Comme le résume le journaliste environnemental Andrew Revkin dans un reportage récent de la Columbia Journalism Review (CJR), il y a une faille dans la façon dont les journalistes, mais aussi les scientifiques et les communicateurs de toutes sortes, traitent le dossier du climat. «Si vous croyez que de seulement communiquer les données [du GIEC] plus clairement et plus souvent va accomplir quoi que ce soit» vous vous fourvoyez. Il fait référence à un corpus de recherches, mené par exemple par des gens en psychologie comme Dan Kahan et Paul Slovic, qui insistent sur le fait qu’on ne communique jamais aussi efficacement que lorsqu’on fait appel aux émotions d’une personne, mais surtout, aux émotions associées à son bagage culturel. Au groupe auquel cette personne s’identifie. Autrement dit, chaque groupe de gens réagira d’une manière différente à la même information.

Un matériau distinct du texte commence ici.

(** C3: on a logger with console emission enabled, a log call with any
    level, origin and message appends to the standard output exactly one
    record, [[time] [level] [origin] message] followed by the line
    terminator, with the three bracketed columns at the fixed width; when
    origin and message hold no line terminator themselves the record is a
    single line.  The stored level plays no part: changing it leaves the
    effect of the three-argument call as it is, and the two-argument call
    emits its record whatever the stored level is. *)
Theorem add_log_never_suppresses :
  forall (this : logging) (lvl : log_level) (fun_name message : string)
         (w : world),
    print_log this = true ->
    cout (add_log this lvl fun_name message w)
    = cout w
      ++ ("[" ++ formatField (getCurrentTime (clock w)) 15 ++ "] "
          ++ "[" ++ formatField (logLevelToString lvl) 15 ++ "] "
          ++ "[" ++ formatField fun_name 15 ++ "] "
          ++ message ++ endl)
    /\ (forall stored : log_level,
          add_log (set_log_level this stored) lvl fun_name message w
          = add_log this lvl fun_name message w)
    /\ cout (add_log_2 this fun_name message w)
       = cout w
         ++ log_message (getCurrentTime (clock w)) (level this)
              fun_name message
    /\ (StdString.count fun_name "010"%char = 0 ->
        StdString.count message "010"%char = 0 ->
        forall l : log_level,
          StdString.count
            (log_message (getCurrentTime (clock w)) l fun_name message)
            "010"%char = 1).
Proof.
  intros this lvl fun_name message w Hp. split; [|split; [|split]].
  - rewrite add_log_cout, Hp. reflexivity.
  - intros stored. reflexivity.
  - rewrite add_log_2_unfold, add_log_cout, Hp. reflexivity.
  - intros Hf Hm l. apply count_log_message; auto using count_getCurrentTime.
Qed.

(** C6: the two-argument [add_log] has the effect of the three-argument
    one called with the stored level, in every logger state; after
    [set_log_level L] that level is [L]. *)
Theorem add_log_2_logs_at_stored_level :
  forall (this : logging) (fun_name message : string) (w : world),
    invoke (Add_log_2 fun_name message) this w
    = invoke (Add_log (level this) fun_name message) this w
    /\ (forall L : log_level,
          level (set_log_level this L) = L
          /\ invoke (Add_log_2 fun_name message) (set_log_level this L) w
             = invoke (Add_log L fun_name message) (set_log_level this L) w).
Proof.
  intros this fun_name message w. split.
  - cbn [invoke]. now rewrite add_log_2_unfold.
  - intros L. split; [reflexivity|].
    cbn [invoke]. now rewrite add_log_2_unfold.
Qed.

(** ** The constructor and [change_log_file] *)

Lemma named_file_find_last_of (path : string) :
  match StdString.find_last_of path "."%char with
  | None => path ++ ".log"
  | Some _ => path
  end = named_file path.
Proof.
  unfold named_file.
  destruct (StdString.find_last_of path "."%char) as [i|] eqn:E.
  - destruct (StdString.contains path "."%char) eqn:C; [reflexivity|].
    apply find_last_of_contains in C. congruence.
  - apply find_last_of_contains in E. now rewrite E.
Qed.

(** The constructor on a non-empty path, by the outcome of the open. *)
Lemma logging_ctor_nonempty (path : string) (flag : bool)
    (indeterminate : log_level) (w : world) :
  path <> EmptyString ->
  logging_ctor path flag indeterminate w
  = if can_open w (named_file path)
    then
      let this :=
        mk_logging flag path (Some (named_file path)) indeterminate in
      (this,
       add_log this UNKNOWN "New logger" banner
         (set_files (<[named_file path := file_content w (named_file path)]>
                       (files w)) w))
    else
      let this := mk_logging flag path None indeterminate in
      (this,
       add_log this UNKNOWN "New logger" banner
         (cerr_put ("Can't open log file " ++ named_file path ++ endl) w)).
Proof.
  intros Hne. unfold logging_ctor.
  rewrite (empty_false _ Hne). cbn [negb log_file].
  rewrite named_file_find_last_of.
  unfold Ofstream.open, Ofstream.closed.
  destruct (can_open w (named_file path)); reflexivity.
Qed.

Lemma logging_ctor_empty (flag : bool) (indeterminate : log_level)
    (w : world) :
  logging_ctor EmptyString flag indeterminate w
  = (mk_logging flag EmptyString None indeterminate,
     add_log (mk_logging flag EmptyString None indeterminate) UNKNOWN
       "New logger" banner w).
Proof. reflexivity. Qed.

(** [change_log_file] on a non-empty path, by the outcome of the open. *)
Lemma change_log_file_nonempty (this : logging) (path : string) (w : world) :
  path <> EmptyString ->
  change_log_file this path w
  = if can_open w (named_file path)
    then
      (mk_logging (print_log this) (named_file path)
         (Some (named_file path)) (level this),
       set_files (<[named_file path := file_content w (named_file path)]>
                    (files w)) w)
    else
      (mk_logging false (named_file path) None (level this),
       cerr_put ("Can't open log file " ++ named_file path ++ endl) w).
Proof.
  intros Hne. unfold change_log_file.
  destruct this as [flag name stream lvl].
  pose proof (named_file_find_last_of path) as Hn.
  unfold set_print_log, set_log_file, set_filename, Ofstream.close,
    Ofstream.open, Ofstream.is_open.
  destruct stream as [old|]; cbn [filename log_file print_log level];
    rewrite (empty_false _ Hne); cbn [negb];
    destruct (StdString.find_last_of path "."%char) as [i|];
    cbn [filename log_file print_log level];
    rewrite <- Hn; destruct (can_open w _); reflexivity.
Qed.

(** ** Sequences of calls that keep the file *)

Lemma run_cons (e : event) (es : list event) (s : logging * world) :
  run (e :: es) s = run es (step e s).
Proof. reflexivity. Qed.

Lemma step_keeps_sinks (e : event) (s : logging * world) :
  keeps_file e = true ->
  print_log (step e s).1 = print_log s.1
  /\ log_file (step e s).1 = log_file s.1
  /\ can_open (step e s).2 = can_open s.2.
Proof.
  destruct s as [this w].
  destruct e as [[l f m|f m|l|n]|t]; cbn; intros Hk;
    try discriminate; repeat split; apply add_log_rest.
Qed.

Lemma run_keeps_sinks (es : list event) (s : logging * world) :
  forallb keeps_file es = true ->
  print_log (run es s).1 = print_log s.1
  /\ log_file (run es s).1 = log_file s.1
  /\ can_open (run es s).2 = can_open s.2.
Proof.
  revert s. induction es as [|e es IH]; intros s Hk; [repeat split|].
  cbn in Hk. apply andb_prop in Hk as [He Hes].
  destruct (step_keeps_sinks e s He) as (Hp & Hf & Ho).
  destruct (IH (step e s) Hes) as (Hp' & Hf' & Ho').
  rewrite run_cons, Hp', Hf', Ho'. auto.
Qed.

(** With neither sink, a call emits nothing. *)
Lemma step_no_sink (e : event) (s : logging * world) :
  keeps_file e = true ->
  print_log s.1 = false -> log_file s.1 = None ->
  cout (step e s).2 = cout s.2
  /\ cerr (step e s).2 = cerr s.2
  /\ files (step e s).2 = files s.2.
Proof.
  destruct s as [this w]. cbn [fst snd].
  destruct e as [[l f m|f m|l|n]|t]; cbn; intros Hk Hp Hf;
    try discriminate; rewrite ?add_log_2_unfold, ?add_log_no_sink;
    auto.
Qed.

Lemma run_no_sink (es : list event) (s : logging * world) :
  forallb keeps_file es = true ->
  print_log s.1 = false -> log_file s.1 = None ->
  cout (run es s).2 = cout s.2
  /\ cerr (run es s).2 = cerr s.2
  /\ files (run es s).2 = files s.2.
Proof.
  revert s. induction es as [|e es IH]; intros s Hk Hp Hf; [repeat split|].
  cbn in Hk. apply andb_prop in Hk as [He Hes].
  destruct (step_keeps_sinks e s He) as (Hp' & Hf' & _).
  destruct (step_no_sink e s He Hp Hf) as (Ho & He' & Hfs).
  destruct (IH (step e s) Hes) as (Ho' & He'' & Hfs');
    [congruence | congruence |].
  rewrite run_cons, Ho', He'', Hfs'. auto.
Qed.

(** A call writes to no file but the one the stream is attached to. *)
Lemma step_other_files (e : event) (s : logging * world) (q : string) :
  keeps_file e = true ->
  log_file s.1 <> Some q ->
  files (step e s).2 !! q = files s.2 !! q.
Proof.
  destruct s as [this w]. cbn [fst snd].
  destruct e as [[l f m|f m|l|n]|t]; cbn; intros Hk Hq;
    try discriminate; try reflexivity;
    rewrite ?add_log_2_unfold, add_log_files;
    (destruct (log_file this) as [p|]; [|reflexivity]);
    apply lookup_insert_ne; congruence.
Qed.

Lemma run_other_files (es : list event) (s : logging * world) (q : string) :
  forallb keeps_file es = true ->
  log_file s.1 <> Some q ->
  files (run es s).2 !! q = files s.2 !! q.
Proof.
  revert s. induction es as [|e es IH]; intros s Hk Hq; [reflexivity|].
  cbn in Hk. apply andb_prop in Hk as [He Hes].
  destruct (step_keeps_sinks e s He) as (_ & Hf & _).
  rewrite run_cons, IH; [now apply step_other_files | exact Hes | congruence].
Qed.

(** A log call appends its record to the attached file. *)
Lemma invoke_appends (m : method) (this : logging) (w : world)
    (path : string) :
  is_log_call m = true ->
  log_file this = Some path ->
  files (invoke m this w).2 !! path
  = Some (file_content w path ++ emitted m this w).
Proof.
  destruct m as [l f msg|f msg|l|n]; cbn; intros Hm Hf; try discriminate;
    rewrite ?add_log_2_unfold, add_log_files, Hf;
    apply lookup_insert_eq.
Qed.

Lemma add_log_never_suppresses_witness :
  cout (add_log app_logger 77%Z "main" "started" open_world)
  = "[22:02:51.865   ] [UNKNOWN        ] [main           ] started" ++ endl
  /\ StdString.count
       (log_message (getCurrentTime (clock open_world)) 77%Z "main" "started")
       "010"%char = 1.
Proof.
  destruct (add_log_never_suppresses app_logger 77%Z "main" "started"
              open_world eq_refl) as (H & _ & _ & Hone).
  split; [exact H | apply Hone; reflexivity].
Defined.

(** ** Construction when the open fails *)

(** On a failed open the constructor keeps the console flag it was given,
    leaves the stream closed and writes the diagnostic. *)
Lemma logging_ctor_open_failure (path : string) (flag : bool)
    (indeterminate : log_level) (w : world) :
  path <> EmptyString ->
  can_open w (named_file path) = false ->
  let s := logging_ctor path flag indeterminate w in
  print_log s.1 = flag
  /\ log_file s.1 = None
  /\ cerr s.2 = cerr w ++ "Can't open log file " ++ named_file path ++ endl
  /\ files s.2 = files w
  /\ cout s.2
     = if flag
       then cout w ++ log_message (getCurrentTime (clock w)) UNKNOWN
                        "New logger" banner
       else cout w.
Proof.
  intros Hne Hno. cbn zeta.
  rewrite (logging_ctor_nonempty _ _ _ _ Hne), Hno. cbn [fst snd].
  rewrite add_log_cout, add_log_files.
  destruct (add_log_rest (mk_logging flag path None indeterminate) UNKNOWN
              "New logger" banner
              (cerr_put ("Can't open log file " ++ named_file path ++ endl) w))
    as (He & _ & _).
  rewrite He. repeat split.
Qed.

(** C1: when the open fails the constructor does write the path-specific
    diagnostic and leave the file sink absent, and it returns normally,
    but it does not force console emission on.  Evaluated on the path
    "nolog" with the console flag false, on a file system where no open
    succeeds: the stored flag is still false, the diagnostic names
    "nolog.log", and the bootstrap record reached neither the standard
    output nor a file. *)
Theorem logging_ctor_failed_open_leaves_console_off :
  let s := logging_ctor "nolog" false DEBUG sealed_world in
  print_log s.1 = false
  /\ log_file s.1 = None
  /\ cerr s.2 = "Can't open log file nolog.log" ++ endl
  /\ cout s.2 = EmptyString
  /\ files s.2 = ∅.
Proof. repeat split. Qed.

(** C4: constructing with a non-empty path that cannot be opened and with
    the console flag false yields a logger without any sink: the stored
    flag is the false that was passed, the stream is closed, the
    diagnostic went to the error stream, and neither the bootstrap record
    nor any later log call (of either overload, with any level changes and
    any passing of time in between) adds anything to the standard output
    or to any file. *)
Theorem logging_ctor_failure_with_console_off_is_mute :
  forall (path : string) (indeterminate : log_level) (w : world)
         (es : list event),
    path <> EmptyString ->
    can_open w (named_file path) = false ->
    forallb keeps_file es = true ->
    let s := logging_ctor path false indeterminate w in
    let s' := run es s in
    (print_log s.1 = false /\ log_file s.1 = None
     /\ cout s.2 = cout w /\ files s.2 = files w)
    /\ (print_log s'.1 = false /\ log_file s'.1 = None
        /\ cout s'.2 = cout w /\ files s'.2 = files w)
    /\ cerr s'.2
       = cerr w ++ "Can't open log file " ++ named_file path ++ endl.
Proof.
  intros path indeterminate w es Hne Hno Hes s s'.
  destruct (logging_ctor_open_failure path false indeterminate w Hne Hno)
    as (Hp & Hf & He & Hfs & Ho).
  fold s in Hp, Hf, He, Hfs, Ho.
  destruct (run_keeps_sinks es s Hes) as (Hp' & Hf' & _).
  destruct (run_no_sink es s Hes Hp Hf) as (Ho' & He' & Hfs').
  fold s' in Hp', Hf', Ho', He', Hfs'.
  repeat split; congruence.
Qed.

Viser l’émotion, faire en sorte que le citoyen se sente individuellement concerné, est le point commun derrière trois initiatives de vulgarisation du climat que met en parallèle l’article de la CJR: des vidéos sur YouTube réalisés par le Centre national de recherche sur l’atmosphère, le site interactif du Rapport sur l’état du climat aux États-Unis —pourtant un rapport tout ce qu’il y a de gouvernemental, commandé par la Maison-Blanche— et la série télévisée documentaire The Years of Living Dangerously , qui utilise efficacement les méthodes journalistiques pour raconter une histoire.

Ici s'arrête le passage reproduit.